I’ve admired Russ Feingold ever since I was an undergrad at UW-Madison (though I interned for Sen. Herb Kohl). He’s one of the few political figures that carries ethics to the highest standard and who is not afraid to say and do what he believes is right, many times crossing party lines. Sure, lots of political leaders say that but many don’t act on it.
Sen. Feingold is the leader of the U.S. progressive movement, particularly appropriate since he comes from the state that prodced the founder of the Progessive Party led by Bob La Follete.
Bill Moyers interviewed the Wisconsin senator this week.. Though I am not a huge Moyers fan, I think Russ Feingold was vintage Russ Feingold.

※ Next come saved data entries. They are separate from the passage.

Lemma render_hit_pixel_value_witness :
  (1 < 2)%nat /\ (1 < 2)%nat /\
  nearest (pixel_ray front_camera 2 2 1 1) [ex_sphere]
  = (Finite 6, Some (Intersection (Vec3 0 6 0) (Vec3 0 (-1) 0))) /\
  render front_camera [ex_sphere] main_light main_material 2 2
    (rgb_image_clear (Rgb 0 0 0)) 1%nat 1%nat
  = rgb_color_from_light
      (pix_color main_light main_material
         (Intersection (Vec3 0 6 0) (Vec3 0 (-1) 0))
         (direction (pixel_ray front_camera 2 2 1 1))).
Proof.
  assert (Hn : nearest (pixel_ray front_camera 2 2 1 1) [ex_sphere]
               = (Finite 6, Some (Intersection (Vec3 0 6 0) (Vec3 0 (-1) 0)))).
  { rewrite front_camera_center_ray. unfold nearest. simpl.
    rewrite ex_hit. reflexivity. }
  split; [lia|]. split; [lia|]. split; [exact Hn|].
  exact (render_hit_pixel_value front_camera [ex_sphere] main_light
           main_material 2 2 (rgb_image_clear (Rgb 0 0 0)) 1 1 6
           (Intersection (Vec3 0 6 0) (Vec3 0 (-1) 0))
           (le_n 2) (le_n 2) Hn).
Defined.

(** X15: for a pixel inside the raster, [main] casts the ray at plane
    coordinates in [[-0.5, 0.5) x [-0.5, 0.5)], with pixel [(0, 0)] at the
    corner [(-0.5, -0.5)]. *)
Theorem pixel_ray_plane_coords (cam : camera) (img_w img_h px py : nat) :
  (px < img_w)%nat -> (py < img_h)%nat ->
  exists cam_x cam_y,
    -0.5 <= cam_x < 0.5 /\ -0.5 <= cam_y < 0.5 /\
    (px = 0%nat -> cam_x = -0.5) /\ (py = 0%nat -> cam_y = -0.5) /\
    pixel_ray cam img_w img_h px py = camera_cast_ray cam cam_x cam_y.
Proof.
  intros Hx Hy.
  assert (Hc : forall p n : nat, (p < n)%nat ->
             -0.5 <= INR p / INR n - 0.5 < 0.5 /\
             (p = 0%nat -> INR p / INR n - 0.5 = -0.5)).
  { intros p n Hp.
    assert (Hn : 0 < INR n) by (apply lt_0_INR; lia).
    assert (Hpn : INR p < INR n) by (apply lt_INR; exact Hp).
    pose proof (pos_INR p).
    split.
    - split.
      + assert (0 <= INR p / INR n) by (unfold Rdiv; apply Rmult_le_pos; [lra | apply Rlt_le, Rinv_0_lt_compat; lra]). lra.
      + assert (INR p / INR n < 1).
        { apply Rmult_lt_reg_r with (r := INR n); [exact Hn|].
          unfold Rdiv. rewrite Rmult_assoc, Rinv_l by lra. lra. }
        lra.
    - intros ->. simpl. unfold Rdiv. rewrite Rmult_0_l. lra. }
  destruct (Hc px img_w Hx) as [Hbx Hzx], (Hc py img_h Hy) as [Hby Hzy].
  exists (INR px / INR img_w - 0.5), (INR py / INR img_h - 0.5).
  repeat split; try apply Hbx; try apply Hby; auto.
Qed.

Lemma pixel_ray_plane_coords_witness :
  (1 < 2)%nat /\ (0 < 2)%nat /\
  exists cam_x cam_y,
    -0.5 <= cam_x < 0.5 /\ -0.5 <= cam_y < 0.5 /\
    (1%nat = 0%nat -> cam_x = -0.5) /\ (0%nat = 0%nat -> cam_y = -0.5) /\
    pixel_ray main_camera 2 2 1 0 = camera_cast_ray main_camera cam_x cam_y.
Proof.
  split; [lia|]. split; [lia|].
  apply pixel_ray_plane_coords; lia.
Defined.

After a period of remaining out of the spotlight due to the election, Feingold reminded me of the integrity and vision political leaders ought to have guiding them through service.
In particular, I admire Russ for “walking his talk.” He has been a consistent advocate on important issues, such as election reform, protecting the Constitution and foreign affairs. I don’t agree with all of the senator’s positions. But, in a political climate that often demands horse-trading and reshuffling positions, Sen. Feingold has been remarkably true to his brand.
He was the lone vote against the Patriot Act, opposed the Iraq War, sponsored the McCain-Feingold election reform legislation and sponsored a motion to censure President Bush for illegal wiretapping. His instincts to act swiftly and for what is right is almost unparalleled in Washington.
In the Moyers’ interview, Sen. Feingold is asked about the progressive movement. He states:
But we also have a commitment to clean government, to open government. That’s what “Fighting Bob” La Follette was all about. And some of the major reforms in the history of the country in terms of ethics, in terms of unemployment compensation, in terms of child safety laws, were all part of that great progressive movement that was started in the late 19th century and early 20th century in Wisconsin. And by the way, progressivism in Wisconsin also means fiscal responsibility. So it’s an interesting twist. But that is sort of some of the things that have gone into this belief, that we don’t like government to be involved unless it has to be. We believe in people’s liberties and their freedom. But sometimes, government has to step in, in order to make sure the community is working together.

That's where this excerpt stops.